According to the same source, unlike the traditional linear economy based on extract, produce, consume and discard, the circular economy proposes a logic of continuous resource use. In practice, this means reducing waste at the source, repairing and reusing products, promoting recycling and material recovery, rethinking consumption habits and regenerating natural systems.
Smart Waste Portugal “has been playing a relevant role in this transition, promoting collaboration among companies, public entities, academia and civil society to accelerate the implementation of circular solutions in Portugal. By bringing together different stakeholders around common goals, the association contributes to creating synergies, sharing knowledge, and turning environmental challenges into opportunities for innovation and competitiveness,” the note says.
This urgency also has an economic dimension. The Circularity Gap Report 2026, produced by Circle Economy in collaboration with Deloitte, introduces the concept of Value Gap, which translates the value lost from maintaining linear practices. According to the report, the global economy loses around €25.4 trillion (nearly 31% of world GDP) each year due to inefficiencies in material use, underutilized resources, and losses along the production, consumption, and end-of-life value chains. In practice, for every three euros of value generated, about one euro is lost along the way.
Closing this gap “requires a paradigm shift. Keeping products and materials in circulation for longer, reducing waste, recovering value and strengthening collaboration between companies, public entities, academia and citizens are essential steps to reduce pressure on natural resources while increasing the economy’s competitiveness.”

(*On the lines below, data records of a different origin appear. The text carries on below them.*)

(* ===== verification/Queries.v ===== *)
(** The read interface of the metadata state: the transition chain a range is
    asked for, and the cursor positions an observer reads. *)

From stdpp Require Import prelude gmap strings list relations sorting.
From Stdlib Require Import ZArith Lia.
From S2P Require Import Prelude Wire Keys KeyRange Command Placement Records Flow.
From S2P Require Import LeaseOps GroupOps RangeOps SegmentOps RetentionOps Apply Steps.
From S2P Require Import Refine Invariants Reachable.

(** * Sorted scans *)

Section sorted.
Context {A B : Type} (R : relation A) (R' : relation B).

Lemma StronglySorted_filter (P : A → Prop) `{!∀ x, Decision (P x)} l :
  StronglySorted R l → StronglySorted R (filter P l).
Proof.
  induction 1 as [|x l Hl IH Hx]; [constructor|].
  rewrite filter_cons. case_decide; [|done]. constructor; [done|].
  apply Forall_forall. intros y [_ Hy]%list_elem_of_filter. by eapply Forall_forall in Hx.
Qed.

Lemma StronglySorted_fmap (f : A → B) l :
  (∀ x y, x ∈ l → y ∈ l → R x y → R' (f x) (f y)) →
  StronglySorted R l → StronglySorted R' (f <$> l).
Proof.
  intros Hf. induction 1 as [|x l Hl IH Hx]; [constructor|]. simpl. constructor.
  - apply IH. intros y z ??. apply Hf; by constructor.
  - apply Forall_fmap, Forall_forall. intros y Hy. simpl.
    apply Hf; [by constructor|by constructor|]. by eapply Forall_forall in Hx.
Qed.
End sorted.

Lemma seqZ_sorted m n : StronglySorted Z.le (seqZ m n).
Proof.
  unfold seqZ. apply (StronglySorted_fmap le).
  - intros. lia.
  - generalize 0%nat as i. induction (Z.to_nat n) as [|k IH]; intros i; simpl; constructor; [apply IH|].
    apply Forall_forall. intros y. rewrite elem_of_seq. lia.
Qed.

Lemma btree_iter_NoDup {V} (m : gmap (list u8) V) : NoDup (btree_iter m).
Proof. unfold btree_iter. rewrite merge_sort_Permutation. apply NoDup_map_to_list. Qed.

(** * The transition chain *)

Section transitions.
Context `{Blake3}.
Implicit Types s : RecordMap.

(** The epoch an entry of the chain stands for. *)
Definition entry_epoch (e : list u8 * MetaValue.t) : Z :=
  match e.2 with
  | MetaValue.RangeTransition tr => ival (RangeTransitionRecord.epoch_to tr)
  | _ => 0
  end.

Lemma elem_of_transition_entries s t r x from e :
  typed s → chain_ok s t r x →
  e ∈ transition_entries s t r from ↔
  ∃ epoch tr,
    e = (MetaKey.encode (MetaKey.RangeTransition t r epoch), MetaValue.RangeTransition tr) ∧
    record s (MetaKey.RangeTransition t r epoch) = Some (MetaValue.RangeTransition tr) ∧
    RangeTransitionRecord.epoch_to tr = epoch ∧ ival from <= ival epoch.
Proof.
  intros Hty Hchain. destruct e as [bs v]. unfold transition_entries.
  rewrite elem_of_btree_range. split.
  - intros (Hlookup & Hlo & Hhi). destruct (proj1 Hty bs _ Hlookup) as (key & _ & ->).
    destruct (transition_keys_contiguous _ _ _ _ _ Hlo Hhi) as [epoch ->].
    rewrite <-record_lookup in Hlookup. destruct (typed_lookup s v Hty Hlookup) as [tr ->].
    exists epoch, tr. split_and!; try done.
    + by eapply chain_links.
    + pose proof (transition_key_le t r from epoch) as Hle. unfold MetaKey.key_le in Hle.
      rewrite Hlo in Hle. symmetry in Hle. by apply bool_decide_eq_true in Hle.
  - intros (epoch & tr & [= -> ->] & Hr & _ & Hfrom). rewrite <-record_lookup. split_and!; try done.
    all: pose proof (u64_bounds epoch).
    all: match goal with |- bytes_le (MetaKey.encode ?a) (MetaKey.encode ?b) = true =>
           change (MetaKey.key_le a b = true) end; rewrite transition_key_le.
    all: apply bool_decide_eq_true; try done.
    change (ival u64_MAX) with 18446744073709551615. lia.
Qed.

(** Every epoch the range has reached has its record. *)
Lemma transition_at s t r x z :
  typed s → chain_ok s t r x → 1 <= z <= RangeRecord.fencing_epoch x →
  ∃ epoch tr, ival epoch = z ∧
    record s (MetaKey.RangeTransition t r epoch) = Some (MetaValue.RangeTransition tr) ∧
    RangeTransitionRecord.epoch_to tr = epoch.
Proof.
  intros Hty Hchain Hz. pose proof (u64_bounds (RangeRecord.fencing_epoch x)).
  destruct (try_int U64 z) as [epoch|] eqn:Hp.
  2: { apply try_int_None in Hp. change (int_min U64) with 0 in Hp.
       change (int_max U64) with 18446744073709551615 in Hp. lia. }
  apply try_int_Some in Hp.
  destruct (record s (MetaKey.RangeTransition t r epoch)) as [v|] eqn:Hr.
  2: { exfalso. revert Hr. apply (chain_epochs _ _ _ _ Hchain). lia. }
  destruct (typed_lookup s v Hty Hr) as [tr ->].
  destruct (chain_links _ _ _ _ Hchain _ _ Hr) as [E _]. by exists epoch, tr.
Qed.

(** The entries are the epochs from [from] to the range's, in order. *)
Lemma transition_entries_epochs s t r x from :
  typed s → chain_ok s t r x → 1 <= ival from →
  entry_epoch <$> transition_entries s t r from
  = seqZ from (RangeRecord.fencing_epoch x - from + 1).
Proof.
  intros Hty Hchain Hfrom.
  assert (∀ e, e ∈ transition_entries s t r from ↔ _) as Hin
    by (intros e; by apply (elem_of_transition_entries s t r x from e)).
  apply (StronglySorted_unique Z.le).
  - apply (StronglySorted_fmap entry_le).
    + intros e1 e2 (p1 & tr1 & -> & _ & E1 & _)%Hin (p2 & tr2 & -> & _ & E2 & _)%Hin Hle.
      change (MetaKey.key_le (MetaKey.RangeTransition t r p1) (MetaKey.RangeTransition t r p2)
              = true) in Hle. rewrite transition_key_le in Hle. apply bool_decide_eq_true in Hle.
      unfold entry_epoch; simpl. congruence.
    + apply StronglySorted_filter, btree_iter_sorted.
  - apply seqZ_sorted.
  - apply NoDup_Permutation.
    + apply NoDup_fmap_2_strong.
      * intros e1 e2 (p1 & tr1 & -> & R1 & E1 & _)%Hin (p2 & tr2 & -> & R2 & E2 & _)%Hin.
        unfold entry_epoch; simpl. intros Heq. assert (p1 = p2) as -> by (apply int_eq; congruence).
        congruence.
      * apply NoDup_filter, btree_iter_NoDup.
    + apply NoDup_seqZ.
    + intros z. rewrite list_elem_of_fmap, elem_of_seqZ. split.
      * intros (e & -> & (p & tr & -> & Hr & E & ?)%Hin). unfold entry_epoch; simpl. rewrite E.
        assert (1 <= ival p <= ival (RangeRecord.fencing_epoch x)); [|lia].
        apply (chain_epochs _ _ _ _ Hchain). congruence.
      * intros Hz. destruct (transition_at s t r x z Hty Hchain) as (p & tr & Ep & Hr & E); [lia|].
        eexists. split; [|apply Hin; exists p, tr; split_and!; try done; lia].
        unfold entry_epoch; simpl. congruence.
Qed.

End transitions.

(** * Cursor positions *)

(** The scan of one category stops where the category ends: the keys after a
    prefix that do not have it come after all that do. *)
Lemma starts_with_spec ps bs : starts_with ps bs = true ↔ ∃ rest, bs = ps ++ rest.
Proof.
  unfold starts_with. rewrite bool_decide_eq_true. split.
  - intros Heq. exists (drop (length ps) bs). by rewrite <-Heq at 1; rewrite take_drop.
  - intros [rest ->]. apply take_app_length.
Qed.

Lemma bytes_le_prefix ps rest : bytes_le ps (ps ++ rest) = true.
Proof. by rewrite <-(app_nil_r ps) at 1; rewrite bytes_le_app_l. Qed.

Lemma starts_with_after ps a b :
  bytes_le ps a = true → bytes_le a b = true → starts_with ps b = true →
  starts_with ps a = true.
Proof.
  intros Ha Hab [rest ->]%starts_with_spec. apply starts_with_spec.
  apply (bytes_between_prefix ps [] rest a); by rewrite ?app_nil_r.
Qed.

Lemma filter_none {A} (P : A → Prop) `{!∀ x, Decision (P x)} (l : list A) :
  (∀ x, x ∈ l → ¬ P x) → filter P l = [].
Proof.
  intros Hno. destruct (filter P l) as [|x l'] eqn:Hf; [done|].
  assert (x ∈ filter P l) as [HP Hx]%list_elem_of_filter by (rewrite Hf; constructor).
  by destruct (Hno x).
Qed.

Lemma take_while_filter {V} ps (l : list (list u8 * V)) :
  StronglySorted entry_le l → Forall (λ e, bytes_le ps e.1 = true) l →
  take_while (λ e, starts_with ps e.1) l = filter (λ e, starts_with ps e.1 = true) l.
Proof.
  induction 1 as [|e l Hl IH He]; intros Hps; [done|].
  apply Forall_cons in Hps as [Hpe Hps]. cbn [take_while]. rewrite filter_cons.
  destruct (starts_with ps e.1) eqn:Hs; [rewrite decide_True by done; by rewrite IH|].
  rewrite decide_False by done. symmetry. apply filter_none. intros e' He' Hs'.
  eapply Forall_forall in He; [|exact He'].
  rewrite (starts_with_after ps e.1 e'.1) in Hs; done.
Qed.

Lemma collect_positions_spec s limit entries acc :
  (length acc <= limit)%nat →
  let all := acc ++ omap (cursor_position s) entries in
  collect_positions s limit entries acc = (take limit all, bool_decide (limit < length all)%nat).
Proof.
  revert acc. induction entries as [|e entries IH]; intros acc Hacc; simpl.
  { rewrite app_nil_r, take_ge by done. by rewrite bool_decide_eq_false_2 by lia. }
  destruct (cursor_position s e) as [position|]; [|by apply IH]. case_decide as Hfull.
  - rewrite take_app_le, take_ge by lia.
    rewrite bool_decide_eq_true_2; [done|]. rewrite length_app. simpl. lia.
  - rewrite IH by (rewrite length_app; simpl; lia). by rewrite <-app_assoc.
Qed.

(** The position a cursor record is reported as. *)
Definition position_of (s : RecordMap) (g t r : Uuid) (c : CursorCheckpointRecord.t)
    : GroupCursorPosition.t :=
  GroupCursorPosition.mk t (TopicRecord.name <$> (record s (MetaKey.Topic t) ≫= as_Topic)) r g
    (ConsumerGroupRecord.name <$> (record s (MetaKey.Group g) ≫= as_Group))
    (CursorCheckpointRecord.record_offset c).

Lemma cursor_position_Some s bs v p :
  typed s → s !! bs = Some v → cursor_position s (bs, v) = Some p →
  ∃ g t r c, bs = MetaKey.encode (MetaKey.GroupCursor g t r) ∧
    v = MetaValue.GroupCursor c ∧ p = position_of s g t r c.
Proof.
  intros Hty Hlookup Hp. destruct (proj1 Hty bs _ Hlookup) as (key & Hwf & ->).
  unfold cursor_position in Hp. cbn [fst snd] in Hp. rewrite decode_encode in Hp by done.
  destruct key; try done. destruct v; try done. simplify_eq. eauto 10.
Qed.

Lemma cursor_keys_prefix g t r :
  starts_with cursor_prefix (MetaKey.encode (MetaKey.GroupCursor g t r)) = true.
Proof.
  apply starts_with_spec. exists (MetaKey.body (MetaKey.GroupCursor g t r)).
  unfold MetaKey.encode. rewrite app_assoc. f_equal.
Qed.

(** The entries the scan walks: the records under the cursors' prefix. *)
Definition cursor_entries (s : RecordMap) : list (list u8 * MetaValue.t) :=
  filter (λ e, starts_with cursor_prefix e.1 = true)
    (filter (λ e, bytes_le cursor_prefix e.1 = true) (btree_iter s)).

Lemma elem_of_cursor_entries s bs v :
  (bs, v) ∈ cursor_entries s ↔ s !! bs = Some v ∧ starts_with cursor_prefix bs = true.
Proof.
  unfold cursor_entries. rewrite !list_elem_of_filter, elem_of_btree_iter. cbn [fst snd].
  split; [tauto|]. intros [? Hs]. split_and!; try done.
  apply starts_with_spec in Hs as [rest ->]. apply bytes_le_prefix.
Qed.

Lemma group_cursor_positions_entries s limit :
  let all := omap (cursor_position s) (cursor_entries s) in
  group_cursor_positions s limit = (take limit all, bool_decide (limit < length all)%nat).
Proof.
  unfold group_cursor_positions. rewrite take_while_filter.
  - apply (collect_positions_spec s limit (cursor_entries s) []). simpl. lia.
  - apply StronglySorted_filter, btree_iter_sorted.
  - apply Forall_forall. intros e He. by apply list_elem_of_filter in He as [? _].
Qed.

Lemma NoDup_omap_strong {A B} (f : A → option B) (l : list A) :
  (∀ x y z, x ∈ l → y ∈ l → f x = Some z → f y = Some z → x = y) → NoDup l → NoDup (omap f l).
Proof.
  intros Hf Hnd. induction Hnd as [|x l Hx Hnd IH]; [apply NoDup_nil_2|]. simpl.
  assert (NoDup (omap f l)).
  { apply IH. intros a b z ??. apply Hf; by constructor. }
  destruct (f x) as [z|] eqn:Hz; [|done]. apply NoDup_cons. split; [|done].
  intros (y & Hy & Hfy)%list_elem_of_omap.
  assert (x = y) as <-; [|done]. apply (Hf x y z); try done; by constructor.
Qed.

Lemma cursor_positions_NoDup s :
  typed s → NoDup (omap (cursor_position s) (cursor_entries s)).
Proof.
  intros Hty. apply NoDup_omap_strong; [|by apply NoDup_filter, NoDup_filter, btree_iter_NoDup].
  intros [b1 v1] [b2 v2] p [H1 _]%elem_of_cursor_entries [H2 _]%elem_of_cursor_entries P1 P2.
  destruct (cursor_position_Some _ _ _ _ Hty H1 P1) as (g1 & t1 & r1 & c1 & -> & -> & ->).
  destruct (cursor_position_Some _ _ _ _ Hty H2 P2) as (g2 & t2 & r2 & c2 & -> & -> & E).
  unfold position_of in E. simplify_eq. congruence.
Qed.

Lemma elem_of_cursor_positions s p :
  typed s →
  p ∈ omap (cursor_position s) (cursor_entries s) ↔
  ∃ g t r c, record s (MetaKey.GroupCursor g t r) = Some (MetaValue.GroupCursor c) ∧
    p = position_of s g t r c.
Proof.
  intros Hty. rewrite list_elem_of_omap. split.
  - intros ([bs v] & [Hlookup _]%elem_of_cursor_entries & Hp).
    destruct (cursor_position_Some _ _ _ _ Hty Hlookup Hp) as (g & t & r & c & -> & -> & ->).
    exists g, t, r, c. split; [|done]. by rewrite record_lookup.
  - intros (g & t & r & c & Hr & ->).
    exists (MetaKey.encode (MetaKey.GroupCursor g t r), MetaValue.GroupCursor c). split.
    + apply elem_of_cursor_entries. rewrite <-record_lookup. split; [done|apply cursor_keys_prefix].
    + unfold cursor_position. cbn [fst snd]. by rewrite decode_encode.
Qed.

(** * Theorems *)

Section theorems.
Context `{Fmt, Blake3}.

(** Asked for a range's chain from an epoch, the state answers with the records of
    exactly the epochs from there to the range's fencing epoch, in order and
    without a gap, cut at the limit. *)
Theorem range_transitions_gapless m t r x from limit :
  reachable m →
  record (MetaStateMachine.records m) (MetaKey.Range t r) = Some (MetaValue.Range x) →
  1 <= ival from →
  (λ tr, ival (RangeTransitionRecord.epoch_to tr)) <$>
    range_transitions (MetaStateMachine.records m) t r from limit
  = take limit (seqZ from (RangeRecord.fencing_epoch x - from + 1)).
Proof.
  intros Hm Hx Hfrom. pose proof (rstate_typed _ (reachable_rstate _ Hm)) as Hty.
  pose proof (proj1 (reachable_chain _ Hm t r) _ Hx) as Hchain.
  rewrite <-(transition_entries_epochs _ t r x from Hty Hchain Hfrom).
  unfold range_transitions. rewrite <-fmap_take.
  assert (Forall (λ e, ∃ tr, e.2 = MetaValue.RangeTransition tr)
    (take limit (transition_entries (MetaStateMachine.records m) t r from))) as Hall.
  { apply Forall_take, Forall_forall. intros e He.
    apply (elem_of_transition_entries _ t r x) in He as (? & tr & -> & _); [by exists tr|done..]. }
  induction Hall as [|[bs v] l [tr Htr] _ IH]; [done|]. simpl in Htr. subst v. simpl.
  f_equal. exact IH.
Qed.

(** A scrape reports every durable cursor once, in key order, with the names of its
    topic and group; past [limit] it keeps the first ones and says so. *)
Theorem cursor_positions_complete m limit :
  reachable m →
  ∃ all, NoDup all ∧
    (∀ p, p ∈ all ↔ ∃ g t r c,
       record (MetaStateMachine.records m) (MetaKey.GroupCursor g t r)
         = Some (MetaValue.GroupCursor c) ∧
       p = position_of (MetaStateMachine.records m) g t r c) ∧
    group_cursor_positions (MetaStateMachine.records m) limit
      = (take limit all, bool_decide (limit < length all)%nat).
Proof.
  intros Hm. pose proof (rstate_typed _ (reachable_rstate _ Hm)) as Hty.
  eexists. split_and!; [by apply cursor_positions_NoDup| |apply group_cursor_positions_entries].
  intros p. by apply elem_of_cursor_positions.
Qed.

End theorems.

For Smart Waste Portugal’s Executive Director, “Earth Overshoot Day makes visible a reality that often seems distant: we are consuming faster than nature can replenish.” Luísa Magalhães notes that “the answer cannot lie solely in end-of-line recycling. It has to start earlier, in how we design products, choose materials, produce, buy, repair, reuse and avoid waste.”
The Executive Director adds that “the circular economy is a way to reduce dependencies and losses, protect resources and prepare companies and territories for a future in which efficiency will be increasingly decisive. It is also why Smart Waste Portugal works daily to bring organizations from different sectors closer together and to create conditions for circularity to happen in a collaborative way with real impact.”
“As environmental, climate and economic challenges become more evident, so too does the need to rethink how we produce and use resources. Adopting more circular models allows reducing waste, making better use of materials, lowering costs and making value chains more resilient, contributing to a stronger economy that is prepared for the future,” concludes the press release.